La Blogothèque
Concerts à emporter

Spoon

Dans les allées du Knockdown Center, aucun objet n’est assez volumineux pour occuper l’immense espace qui s’étend entre les murs.  C’est ce qui a tout de suite frappé Britt Daniel, lorsqu’il est venu nous rencontrer, en Octobre dernier, sur le tournage de notre  production, Debut. L’espace a cette étrange habileté à tirer les émotions hors de nos corps, afin, peut-être, qu’elles comblent le vide alentours et nous permettent de retrouver l’équilibre, le temps d’un instant.

Nous commençons par investir un recoin barricadé de ce nouveau terrain de jeu, où nos deux protagonistes évoquent des souvenirs, décousus, d’amours déjà perdues.
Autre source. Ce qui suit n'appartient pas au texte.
(* ===== verification/RowSecurity.v ===== *)
(** * The history of the database and its row-level security

    The revisions of alembic/versions/ in the order [alembic upgrade head]
    runs them (the three revisions on top of 0030 touch different tables;
    0032 merges them), the catalogs on the way, and the one the application
    runs on; then what the policies and triggers of a catalog let a statement
    of a request read and write. *)

From S2P Require Import Prelude Schema MigrationHelpers Migrations1 Migrations2 Migrations3 Migrations4.

Definition history : list revision :=
  [revision_0001; revision_0002; revision_0003; revision_0004;
   revision_0005; revision_0006; revision_0007; revision_0008;
   revision_0009; revision_0010; revision_0011; revision_0012;
   revision_0013; revision_0014; revision_0015; revision_0016;
   revision_0017; revision_0018; revision_0019; revision_0020;
   revision_0021; revision_0022; revision_0023; revision_0024;
   revision_0025; revision_0026; revision_0027; revision_0028;
   revision_0029; revision_0030; revision_0031_fk; revision_0031_spend_precision;
   revision_0031; revision_0032; revision_0033; revision_0034;
   revision_0035; revision_0036; revision_0037; revision_0038;
   revision_0039; revision_0040; revision_0041; revision_0042;
   revision_0043; revision_0044; revision_0045; revision_0046;
   revision_0047; revision_0048; revision_0049; revision_0050;
   revision_0051; revision_0052; revision_0053; revision_0054;
   revision_0055; revision_0056; revision_0057; revision_0058;
   revision_0059].

(** upgrading through some revisions; the error names the revision *)
Fixpoint upgrade_all (l : list revision) (s : catalog) : result (string * ddl_error) catalog :=
  match l with
  | [] => Ok s
  | r :: l =>
      match exec_all (rev_upgrade r) s with
      | Ok s => upgrade_all l s
      | Raise e => Raise (rev_id r, e)
      end
  end.

(** the catalog after the first [n] revisions; all are accepted (theorem
    [history_well_typed] of SchemaSpec.v), so that the last case is not used *)
Definition catalog_at (n : nat) : catalog :=
match upgrade_all (take n history) empty_catalog with Ok s => s | Raise _ => empty_catalog end.

(** the database the application runs on *)
Definition head : catalog := catalog_at (length history).

(** * Row-level security

    What a request may read and write, as the database decides it from the
    grants, the policies, the functions they call and the triggers of a
    catalog.  A request runs as [app_runtime] with the user the token named
    in [request.jwt.claim.sub]; a [SECURITY DEFINER] function runs as the
    owner of the tables, whom no policy restricts. *)

(** ** Rows *)

Inductive value : Type :=
| VNull
| VUuid (u : id)
| VText (s : string)
| VInt (z : Z)
| VTime (t : Z)
| VRoles (l : list string).
#[export] Instance value_eq_dec : EqDecision value.
Proof. solve_decision. Defined.

Abbreviation row := (gmap string value) (only parsing).

(** the rows of every table *)
Definition database : Type := string → list row.

(** the rows an expression may name, by alias; the innermost comes first *)
Definition env : Type := list (string * row).

Definition lookup_name (e : env) (c : string) : value :=
match list_find (λ p, is_Some (p.2 !! c)) e with
| Some (_, p) => default VNull (p.2 !! c)
| None => VNull
end.
Definition lookup_qual (e : env) (a c : string) : value :=
match list_find (λ p, p.1 = a) e with
| Some (_, p) => default VNull (p.2 !! c)
| None => VNull
end.

(** ** Three-valued logic; [None] is unknown *)

Definition truth : Type := option bool.

Definition eq3 (a b : value) : truth :=
match a, b with
| VNull, _ | _, VNull => None
| _, _ => Some (bool_decide (a = b))
end.
Definition any3 (a b : value) : truth :=
match a, b with
| VText s, VRoles l => Some (bool_decide (s ∈ l))
| _, _ => None
end.
Definition and3 (a b : truth) : truth :=
match a, b with
| Some false, _ | _, Some false => Some false
| Some true, Some true => Some true
| _, _ => None
end.
Definition or3 (a b : truth) : truth :=
match a, b with
| Some true, _ | _, Some true => Some true
| Some false, Some false => Some false
| _, _ => None
end.

Definition not3 (a : truth) : truth := negb <$> (a : option bool).

Definition is_true3 (t : truth) : bool := bool_decide (t = Some true).

(** the search for a row that passes, among rows whose tests may fail *)
Fixpoint search {A} (f : A → option bool) (l : list A) : option bool :=
match l with
| [] => Some false
| a :: l => b ← f a; c ← search f l; Some (b || c)
end.

(** ** Evaluation *)

Section Evaluation.
Context (s : catalog) (db : database) (user : option id).

Definition eval_term (e : env) (t : term) : value :=
match t with
| Name c => lookup_name e c
| Qual a c => lookup_qual e a c
| Lit x => VText x
| Roles l => VRoles l
| CurrentUserId => match user with Some u => VUuid u | None => VNull end
end.

(** a policy that applies to the command *)
Definition applies (c : command) (p : policy) : bool :=
match pol_command p with Some c' => bool_decide (c' = c) | None => true end.

Definition policies_for (c : command) (t : table) : list policy :=
filter (λ p, applies c p = true) (map_to_list (tbl_policies t)).*2.

(** Evaluation may go on for ever (a policy that reads its own table), so it
    has fuel; [None] when it runs out, or on an unknown table or function. *)
Fixpoint eval (fuel : nat) (owner : bool) (e : env) (q : sql) {struct fuel} : option truth :=
match fuel with
| O => None
| S fuel =>
    match q with
    | SEq a b => Some (eq3 (eval_term e a) (eval_term e b))
    | SAny a b => Some (any3 (eval_term e a) (eval_term e b))
    | SIsNull a => Some (Some (bool_decide (eval_term e a = VNull)))
    | SNotNull a => Some (Some (negb (bool_decide (eval_term e a = VNull))))
    | SAnd p q => a ← eval fuel owner e p; b ← eval fuel owner e q; Some (and3 a b)
    | SOr p q => a ← eval fuel owner e p; b ← eval fuel owner e q; Some (or3 a b)
    | SNot p => a ← eval fuel owner e p; Some (not3 a)
    | SCall f args =>
        match cat_functions s !! f with
        | Some (Condition params definer body) =>
            eval fuel (owner || definer)
              [(f, list_to_map (zip params (eval_term e <$> args)))] body
        | _ => None
        end
    | SExists from p =>
        Some <$> (fix scan (from : list (string * string)) (e : env) : option bool :=
          match from with
          | [] => is_true3 <$> eval fuel owner e p
          | (n, a) :: from =>
              search (λ r,
                v ← (if owner then Some true else visible fuel n r);
                if v : bool then scan from ((a, r) :: e) else Some false) (db n)
          end) from e
    end
end
with visible (fuel : nat) (n : string) (r : row) {struct fuel} : option bool :=
match fuel with
| O => None
| S fuel =>
    match cat_tables s !! n with
    | None => None
    | Some t =>
        if tbl_row_security t then
          search (λ p, match pol_using p with
                       | Some q => is_true3 <$> eval fuel false [(n, r)] q
                       | None => Some false
                       end) (policies_for SELECT t)
        else Some true
    end
end.

(** some policy for the command lets the row through *)
Definition passes_some (fuel : nat) (clause : policy → option sql) (c : command) (n : string)
  (t : table) (r : row) : option bool :=
search (λ p, match clause p with
             | Some q => is_true3 <$> eval fuel false [(n, r)] q
             | None => Some false
             end) (policies_for c t).

(** [WITH CHECK], or [USING] where a policy has none *)
Definition check_clause (p : policy) : option sql :=
match pol_check p with Some q => Some q | None => pol_using p end.

Definition granted (c : command) (t : table) : bool :=
existsb (λ g, bool_decide (g.1 = "app_runtime" ∧ g.2.1 = c)) (elements (tbl_grants t)).

(** a trigger raises before the command *)
Definition raises (c : command) (t : table) : bool :=
existsb (λ g, bool_decide (trg_moment g = BEFORE ∧ trg_event g = c) &&
  match cat_functions s !! trg_function g with Some (RaiseException _) => true | _ => false end)
  (map_to_list (tbl_triggers t)).*2.

(** A command of a request: the rows it reads or replaces, and the ones it
    writes. *)
Inductive access : Type :=
| Reads (r : row)
| Inserts (r : row)
| Updates (old new : row)
| Deletes (r : row).

Definition command_of (a : access) : command :=
match a with Reads _ => SELECT | Inserts _ => INSERT | Updates _ _ => UPDATE | Deletes _ => DELETE end.

Definition rows_pass (fuel : nat) (n : string) (t : table) (a : access) : option bool :=
match a with
| Reads r => passes_some fuel pol_using SELECT n t r
| Inserts r => passes_some fuel check_clause INSERT n t r
| Deletes r => passes_some fuel pol_using DELETE n t r
| Updates old new =>
    x ← passes_some fuel pol_using UPDATE n t old;
    y ← passes_some fuel check_clause UPDATE n t new;
    Some (x && y)
end.

(** whether the database lets the request do it; [None] when a policy cannot
    be evaluated *)
Definition allowed (fuel : nat) (n : string) (a : access) : option bool :=
match cat_tables s !! n with
| None => Some false
| Some t =>
    if granted (command_of a) t && negb (raises (command_of a) t) then
      if tbl_row_security t then rows_pass fuel n t a else Some true
    else Some false
end.
End Evaluation.

(** ** Statements

    A statement of a request sees the rows the policies for [SELECT] let it
    see, since its [WHERE] reads them, and of those the ones the policies for
    its own command let it reach; a row it writes must satisfy both again. *)

Inductive db_error : Type :=
| UndefinedTable (n : string)
| InsufficientPrivilege (n : string)
| RaisedException (message : string)
| NeverDecided (n : string).
#[export] Instance db_error_eq_dec : EqDecision db_error.
Proof. solve_decision. Defined.

Definition decided {A} (n : string) (o : option A) : result db_error A :=
match o with Some a => Ok a | None => Raise (NeverDecided n) end.

Section Statements.
Context (s : catalog) (db : database) (user : option id) (fuel : nat).

(** the privilege on the table, or on each of the columns *)
Definition may (c : command) (columns : list string) (t : table) : bool :=
bool_decide (("app_runtime", (c, None)) ∈ tbl_grants t) ||
(negb (bool_decide (columns = [])) &&
 forallb (λ col, bool_decide (("app_runtime", (c, Some col)) ∈ tbl_grants t)) columns).

Definition reaches (c : command) (n : string) (t : table) (r : row) : option bool :=
if tbl_row_security t then
  x ← passes_some s db user fuel pol_using SELECT n t r;
  y ← passes_some s db user fuel pol_using c n t r;
  Some (x && y)
else Some true.

Definition accepts (c : command) (n : string) (t : table) (r : row) : option bool :=
if tbl_row_security t then
  x ← passes_some s db user fuel check_clause c n t r;
  y ← passes_some s db user fuel pol_using SELECT n t r;
  Some (x && y)
else Some true.

(** the trigger function of revision 0002 *)
Definition next_version (v : option value) : value :=
match v with Some (VInt z) => VInt (z + 1) | _ => VNull end.

Definition set_version_and_updated_at (now : Z) (old new : row) : row :=
<["updated_at" := VTime now]> (<["version" := next_version (old !! "version")]> new).

(** what the triggers do to the row about to be written *)
Fixpoint fire (now : Z) (c : command) (l : list trigger) (old new : row) : result db_error row :=
match l with
| [] => Ok new
| g :: l =>
    new' ← (if bool_decide (trg_moment g = BEFORE ∧ trg_event g = c) then
              match cat_functions s !! trg_function g with
              | Some SetVersion => Ok (set_version_and_updated_at now old new)
              | Some (RaiseException m) => Raise (RaisedException m)
              | _ => Ok new
              end
            else Ok new);
    fire now c l old new'
end.
Definition before (now : Z) (c : command) (t : table) (old new : row) : result db_error row :=
fire now c (map_to_list (tbl_triggers t)).*2 old new.

Definition with_table (n : string) (c : command) (columns written : list string) :
  result db_error table :=
match cat_tables s !! n with
| None => Raise (UndefinedTable n)
| Some t =>
    if may SELECT columns t && may c written t then Ok t else Raise (InsufficientPrivilege n)
end.

Fixpoint matching (n : string) (t : table) (where_ : row → bool) (l : list row) :
  result db_error (list row) :=
match l with
| [] => Ok []
| r :: l =>
    seen ← (if where_ r then decided n (reaches SELECT n t r) else Ok false);
    rows ← matching n t where_ l;
    Ok (if seen : bool then r :: rows else rows)
end.

(** [SELECT * FROM n WHERE ...] *)
Definition select_rows (n : string) (where_ : row → bool) : result db_error (list row) :=
match cat_tables s !! n with
| None => Raise (UndefinedTable n)
| Some t =>
    if may SELECT (map_to_list (tbl_columns t)).*1 t then matching n t where_ (db n)
    else Raise (InsufficientPrivilege n)
end.

(** the rows after the statement, and how many it changed *)
Fixpoint update_each (now : Z) (n : string) (t : table) (where_ : row → bool) (set : row → row)
  (l : list row) : result db_error (list row * Z) :=
match l with
| [] => Ok ([], 0)
| r :: l =>
    hit ← (if where_ r then decided n (reaches UPDATE n t r) else Ok false);
    new ← (if hit : bool then
             new ← before now UPDATE t r (set r);
             ok ← decided n (accepts UPDATE n t new);
             if ok : bool then Ok new else Raise (InsufficientPrivilege n)
           else Ok r);
    rest ← update_each now n t where_ set l;
    Ok (new :: rest.1, (if hit : bool then 1 else 0) + rest.2)
end.
Fixpoint delete_each (now : Z) (n : string) (t : table) (where_ : row → bool) (l : list row) :
  result db_error (list row * Z) :=
match l with
| [] => Ok ([], 0)
| r :: l =>
    hit ← (if where_ r then decided n (reaches DELETE n t r) else Ok false);
    (if hit : bool then before now DELETE t r r else Ok r);;
    rest ← delete_each now n t where_ l;
    Ok (if hit : bool then rest.1 else r :: rest.1, (if hit : bool then 1 else 0) + rest.2)
end.

Definition put_rows (n : string) (rows : list row) : database :=
λ k, if bool_decide (k = n) then rows else db k.

(** [UPDATE n SET written WHERE columns]; the database after it and the row
    count *)
Definition update_rows (now : Z) (n : string) (columns written : list string) (where_ : row → bool)
  (set : row → row) : result db_error (Z * database) :=
t ← with_table n UPDATE columns written;
p ← update_each now n t where_ set (db n);
Ok (p.2, put_rows n p.1).

(** [DELETE FROM n WHERE columns], of a table no foreign key refers to *)
Definition delete_rows (now : Z) (n : string) (columns : list string) (where_ : row → bool) :
  result db_error (Z * database) :=
t ← with_table n DELETE columns [];
p ← delete_each now n t where_ (db n);
Ok (p.2, put_rows n p.1).
End Statements.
Soudain, l’espace semble se remplir de toute leur rédemption mais également de leurs nouvelles promesses. Le son résonne dans les oreilles d’Hannah Epperson, leur seul public, occupée à savourer  un bol de flacons d’avoine en guise de petit déjeuner.

Enfin, nous nous frayons un chemin vers l’extérieur en passant par les catacombes  du niveau inférieur. Nous arrivons dans une pièce sans toit, où l’on peut encore ressentir les vibrations laissées par The Wilder Papers  il y a presqu’un an de cela. C’est alors que Britt laisse s’échapper des notes qui lui semblaient impossible à atteindre lors des répétions, plus tôt ce soir là, et qu’il remplit l’épave de ce bâtiment, depuis longtemps abîmé, du murmure de sa chanson.